- [Task instructions] Check each line of the entries for "beta" and report the ones that have it.

= = = =

Lemma h_bucket32_cloneShallow_rule h b :
  Inv h0 F h -> ok_mid h b ->
  total h (h_bucket32_cloneShallow b)
    (fun a h' => kept h h' /\ ok_mid h' a /\
                 Wo h0 F (h_b16his a) /\ Wo h0 F (h_buckets a)).
Proof.
  intros HI (n & Hk & Hl). pose proof HI as (_ & _ & _ & Hwt & _).
  destruct (heap_keys_len _ _ _ Hk) as (ks & Hks & Hklen).
  destruct (heap_leaves_len _ _ _ Hl) as (ls & Hls & Hllen).
  unfold h_bucket32_cloneShallow.
  apply total_bind. eapply total_run; [by apply loadKeys_run|].
  apply total_bind. eapply total_run; [by apply loadLeaves_run|].
  apply total_bind.
  eapply total_mono; [by apply (alloc_slice_rule h0 F h CKeys ks KKeys)|].
  intros kq h1 ((HI1 & Hext1) & HWk & Hsk). cbn beta.
  apply total_bind.
  eapply total_mono.
  { apply (alloc_slice_rule h0 F h1 CLeaves ls KLeaves); [done| |done].
    simpl. apply Forall_forall. intros l Hin.
    eapply ok_leaf_ext; [done|]. by eapply heap_leaves_ok. }
  intros lq h2 ((HI2 & Hext2) & HWl & Hsl). cbn beta.
  apply total_ret. split_and!; [done|by eapply ext_trans| |done|done].
  exists n. simpl. split.
  - eapply slice_len_ext; [done|]. by rewrite <- Hklen.
  - by rewrite <- Hllen.
Qed.

Lemma h_bucket32_sort_rule h b :
  Inv h0 F h -> ok_mid h b ->
  Wo h0 F (h_b16his b) -> Wo h0 F (h_buckets b) ->
  total h (h_bucket32_sort b) (fun _ => kept h).
Proof.
  intros HI (n & Hk & Hl) HWk HWl.
  pose proof HI as (_ & _ & _ & Hwt & Hcl).
  destruct (heap_keys_len _ _ _ Hk) as (ks & Hks & Hklen).
  destruct (heap_leaves_len _ _ _ Hl) as (ls & Hls & Hllen).
  unfold h_bucket32_sort.
  apply total_bind. eapply total_run; [by apply loadKeys_run|].
  apply total_bind. eapply total_run; [by apply loadLeaves_run|].
  destruct (is_sorted_by id ks); [by apply kept_ret|].
  destruct (sorted_pairs_length ks ls) as [Hl1 Hl2]; [congruence|].
  apply kept_seq.
  - eapply store_slice_rule; [done|done|exact Hk| |done|].
    + simpl. by rewrite Hl1, Hklen.
    + intros p _ _ q Hq. by apply elem_of_nil in Hq.
  - intros _ h1 HI1 Hext.
    eapply store_slice_rule;
      [done|done|by eapply slice_len_ext| | |].
    + simpl. by rewrite Hl2, Hklen.
    + simpl. apply Forall_forall. intros l Hin%sorted_pairs_snd.
      eapply ok_leaf_ext; [done|]. by eapply heap_leaves_ok.
    + intros p Hp HpF. simpl. intros q (l & Hin%sorted_pairs_snd & Hq)%elem_of_flat_map_gen.
      eapply (leaf_in_F h0 F h (h_buckets b) ls l); try done.
      intros p' Hp'. congruence.
Qed.

Lemma h_intersect16_loop_rule bk bl ak al n m fuel :
  forall h i j cnt,
  Inv h0 F h -> Fo F bl ->
  slice_len h KKeys bk n -> slice_len h KLeaves bl n ->
  slice_len h KKeys ak m -> slice_len h KLeaves al m ->
  ((n - i) + (m - j) < fuel)%nat ->
  total h (h_intersect16_loop fuel bk bl ak al i j cnt) (fun _ => kept h).
Proof.
  induction fuel as [|fuel IH]; intros h i j cnt HI HF Hbk Hbl Hak Hal Hfuel;
    [lia|].
  destruct (heap_keys_len _ _ _ Hbk) as (bks & Hbks & Hbklen).
  destruct (heap_keys_len _ _ _ Hak) as (aks & Haks & Haklen).
  cbn [h_intersect16_loop].
  apply total_bind. eapply total_run; [by apply loadKeys_run|].
  apply total_bind. eapply total_run; [by apply loadKeys_run|].
  destruct (bks !! i) as [kb|] eqn:Hi; [|by apply kept_ret].
  apply lookup_lt_Some in Hi.
  assert (forall h1, Inv h0 F h1 -> ext h h1 -> forall j' cnt',
            (j <= j')%nat ->
            total h1 (h_intersect16_loop fuel bk bl ak al (S i) j' cnt')
                  (fun _ => kept h1)) as Hnext.
  { intros h1 HI1 Hext j' cnt' Hjj. apply IH; try done;
      try (by eapply slice_len_ext). lia. }
  assert (total h
            (_ <- storeLeaf bl i hbucket16_zero ;;
             h_intersect16_loop fuel bk bl ak al (S i) j cnt)
            (fun _ => kept h)) as Hzero.
  { apply kept_seq.
    - eapply storeLeaf_rule; [done|done|done|lia|done|].
      intros q Hq. by apply elem_of_nil in Hq.
    - intros _ h1 HI1 Hext. by apply Hnext. }
  destruct (aks !! j) as [ka|] eqn:Hj; [|done].
  apply lookup_lt_Some in Hj.
  destruct (kb <? ka); [done|].
  destruct (ka <? kb).
  - apply IH; try done. lia.
  - apply kept_seq.
    + eapply h_bucket16_intersect_rule; [done|done|done|lia|done|lia].
    + intros c h1 HI1 Hext. apply Hnext; [done|done|lia].
Qed.
End FrameMid.
(** ** The top level on the heap *)

Lemma elem_of_sort_by {A} (key : A -> Z) (l : list A) x :
  x ∈ sort_by key l <-> x ∈ l.
Proof. by rewrite sort_by_perm. Qed.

= = = =

- [Expected output]
  intros kq h1 ((HI1 & Hext1) & HWk & Hsk). cbn beta.
  intros lq h2 ((HI2 & Hext2) & HWl & Hsl). cbn beta.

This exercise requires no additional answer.